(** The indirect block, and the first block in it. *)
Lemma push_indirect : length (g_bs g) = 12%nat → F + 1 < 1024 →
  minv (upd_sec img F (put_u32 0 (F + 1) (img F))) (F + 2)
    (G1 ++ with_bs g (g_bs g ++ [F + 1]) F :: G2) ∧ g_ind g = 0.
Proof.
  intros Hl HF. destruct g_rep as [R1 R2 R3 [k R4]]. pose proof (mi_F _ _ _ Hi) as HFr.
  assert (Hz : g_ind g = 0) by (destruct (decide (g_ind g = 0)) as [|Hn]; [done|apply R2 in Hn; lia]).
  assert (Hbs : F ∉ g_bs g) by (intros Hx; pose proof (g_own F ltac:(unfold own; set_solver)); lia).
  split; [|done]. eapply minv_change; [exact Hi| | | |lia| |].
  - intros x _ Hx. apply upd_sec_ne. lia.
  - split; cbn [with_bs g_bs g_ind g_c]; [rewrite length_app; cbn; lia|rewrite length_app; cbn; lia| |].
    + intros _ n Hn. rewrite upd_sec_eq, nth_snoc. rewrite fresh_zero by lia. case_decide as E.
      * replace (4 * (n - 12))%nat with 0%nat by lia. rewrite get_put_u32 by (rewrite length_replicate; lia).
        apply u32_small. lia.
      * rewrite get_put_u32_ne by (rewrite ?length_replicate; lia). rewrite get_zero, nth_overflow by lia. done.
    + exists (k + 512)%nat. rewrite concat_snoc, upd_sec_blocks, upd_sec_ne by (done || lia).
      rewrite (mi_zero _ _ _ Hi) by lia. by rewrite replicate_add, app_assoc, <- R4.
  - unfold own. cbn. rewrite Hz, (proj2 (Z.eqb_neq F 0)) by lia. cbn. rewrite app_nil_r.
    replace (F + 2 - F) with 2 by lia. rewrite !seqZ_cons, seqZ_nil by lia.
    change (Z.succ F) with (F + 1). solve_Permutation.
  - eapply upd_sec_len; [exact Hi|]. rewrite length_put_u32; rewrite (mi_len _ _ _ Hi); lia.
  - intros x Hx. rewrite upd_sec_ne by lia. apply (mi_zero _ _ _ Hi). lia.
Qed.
-------------------------
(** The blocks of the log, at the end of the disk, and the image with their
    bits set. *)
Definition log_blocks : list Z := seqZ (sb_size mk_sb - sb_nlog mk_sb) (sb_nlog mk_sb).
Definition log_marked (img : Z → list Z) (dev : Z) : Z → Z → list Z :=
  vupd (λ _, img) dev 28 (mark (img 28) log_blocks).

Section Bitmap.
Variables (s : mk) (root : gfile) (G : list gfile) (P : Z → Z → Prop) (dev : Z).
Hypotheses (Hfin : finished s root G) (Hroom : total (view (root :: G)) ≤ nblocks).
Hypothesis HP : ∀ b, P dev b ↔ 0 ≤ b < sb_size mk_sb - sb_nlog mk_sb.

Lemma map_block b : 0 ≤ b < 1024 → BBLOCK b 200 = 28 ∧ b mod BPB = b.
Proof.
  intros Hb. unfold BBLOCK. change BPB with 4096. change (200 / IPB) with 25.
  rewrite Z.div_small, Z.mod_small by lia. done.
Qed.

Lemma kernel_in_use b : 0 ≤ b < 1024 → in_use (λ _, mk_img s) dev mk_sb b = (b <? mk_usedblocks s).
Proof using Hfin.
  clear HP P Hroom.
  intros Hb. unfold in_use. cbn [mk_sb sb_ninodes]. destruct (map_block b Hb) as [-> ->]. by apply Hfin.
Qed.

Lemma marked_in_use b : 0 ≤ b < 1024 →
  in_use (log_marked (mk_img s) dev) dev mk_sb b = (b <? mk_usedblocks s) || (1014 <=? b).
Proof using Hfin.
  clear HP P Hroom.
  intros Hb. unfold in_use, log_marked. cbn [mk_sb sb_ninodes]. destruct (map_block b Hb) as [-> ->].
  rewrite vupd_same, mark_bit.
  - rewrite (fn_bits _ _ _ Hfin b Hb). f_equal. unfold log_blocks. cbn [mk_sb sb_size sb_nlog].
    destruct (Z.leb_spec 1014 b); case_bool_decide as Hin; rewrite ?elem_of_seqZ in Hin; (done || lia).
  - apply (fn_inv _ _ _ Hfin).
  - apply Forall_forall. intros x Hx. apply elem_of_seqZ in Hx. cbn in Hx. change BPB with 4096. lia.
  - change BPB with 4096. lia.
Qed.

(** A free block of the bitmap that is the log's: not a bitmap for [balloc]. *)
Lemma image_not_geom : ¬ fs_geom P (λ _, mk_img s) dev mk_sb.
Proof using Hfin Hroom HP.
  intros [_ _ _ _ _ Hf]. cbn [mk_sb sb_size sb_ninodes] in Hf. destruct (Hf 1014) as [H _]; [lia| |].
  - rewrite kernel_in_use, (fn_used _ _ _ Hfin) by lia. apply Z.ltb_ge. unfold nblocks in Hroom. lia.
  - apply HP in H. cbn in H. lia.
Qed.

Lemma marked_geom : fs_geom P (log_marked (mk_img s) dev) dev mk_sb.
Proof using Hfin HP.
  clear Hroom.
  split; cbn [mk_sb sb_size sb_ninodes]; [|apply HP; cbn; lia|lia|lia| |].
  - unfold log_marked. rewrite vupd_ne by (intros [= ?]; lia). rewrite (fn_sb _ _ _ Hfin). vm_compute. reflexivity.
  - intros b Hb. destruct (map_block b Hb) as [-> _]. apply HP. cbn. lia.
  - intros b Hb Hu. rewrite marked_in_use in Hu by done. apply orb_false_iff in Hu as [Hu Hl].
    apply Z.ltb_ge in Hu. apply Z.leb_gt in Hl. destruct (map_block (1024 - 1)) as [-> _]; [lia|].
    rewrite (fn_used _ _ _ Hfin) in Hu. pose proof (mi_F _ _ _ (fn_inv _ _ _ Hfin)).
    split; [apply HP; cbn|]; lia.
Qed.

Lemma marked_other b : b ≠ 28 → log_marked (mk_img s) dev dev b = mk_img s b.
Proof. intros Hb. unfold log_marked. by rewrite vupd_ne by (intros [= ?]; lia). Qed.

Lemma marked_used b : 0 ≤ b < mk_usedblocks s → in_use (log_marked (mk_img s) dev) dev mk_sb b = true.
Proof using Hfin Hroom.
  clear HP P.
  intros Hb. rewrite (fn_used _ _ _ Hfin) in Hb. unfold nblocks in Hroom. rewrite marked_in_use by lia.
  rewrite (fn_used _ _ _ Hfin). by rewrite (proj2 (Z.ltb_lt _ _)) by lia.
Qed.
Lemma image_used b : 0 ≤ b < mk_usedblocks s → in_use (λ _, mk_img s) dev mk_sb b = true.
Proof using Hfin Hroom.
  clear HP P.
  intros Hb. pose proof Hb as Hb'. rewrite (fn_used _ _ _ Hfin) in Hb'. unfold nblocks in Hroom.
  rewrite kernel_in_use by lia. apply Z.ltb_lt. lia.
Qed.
-------------------------
Exercise details
Retype exactly the lines above, from the one with "- unfold log_marked." through the one with "Lemma marked_other b", inclusive.

Reply to the exercise
  - unfold log_marked. rewrite vupd_ne by (intros [= ?]; lia). rewrite (fn_sb _ _ _ Hfin). vm_compute. reflexivity.
  - intros b Hb. destruct (map_block b Hb) as [-> _]. apply HP. cbn. lia.
  - intros b Hb Hu. rewrite marked_in_use in Hu by done. apply orb_false_iff in Hu as [Hu Hl].
    apply Z.ltb_ge in Hu. apply Z.leb_gt in Hl. destruct (map_block (1024 - 1)) as [-> _]; [lia|].
    rewrite (fn_used _ _ _ Hfin) in Hu. pose proof (mi_F _ _ _ (fn_inv _ _ _ Hfin)).
    split; [apply HP; cbn|]; lia.
Qed.

Lemma marked_other b : b ≠ 28 → log_marked (mk_img s) dev dev b = mk_img s b.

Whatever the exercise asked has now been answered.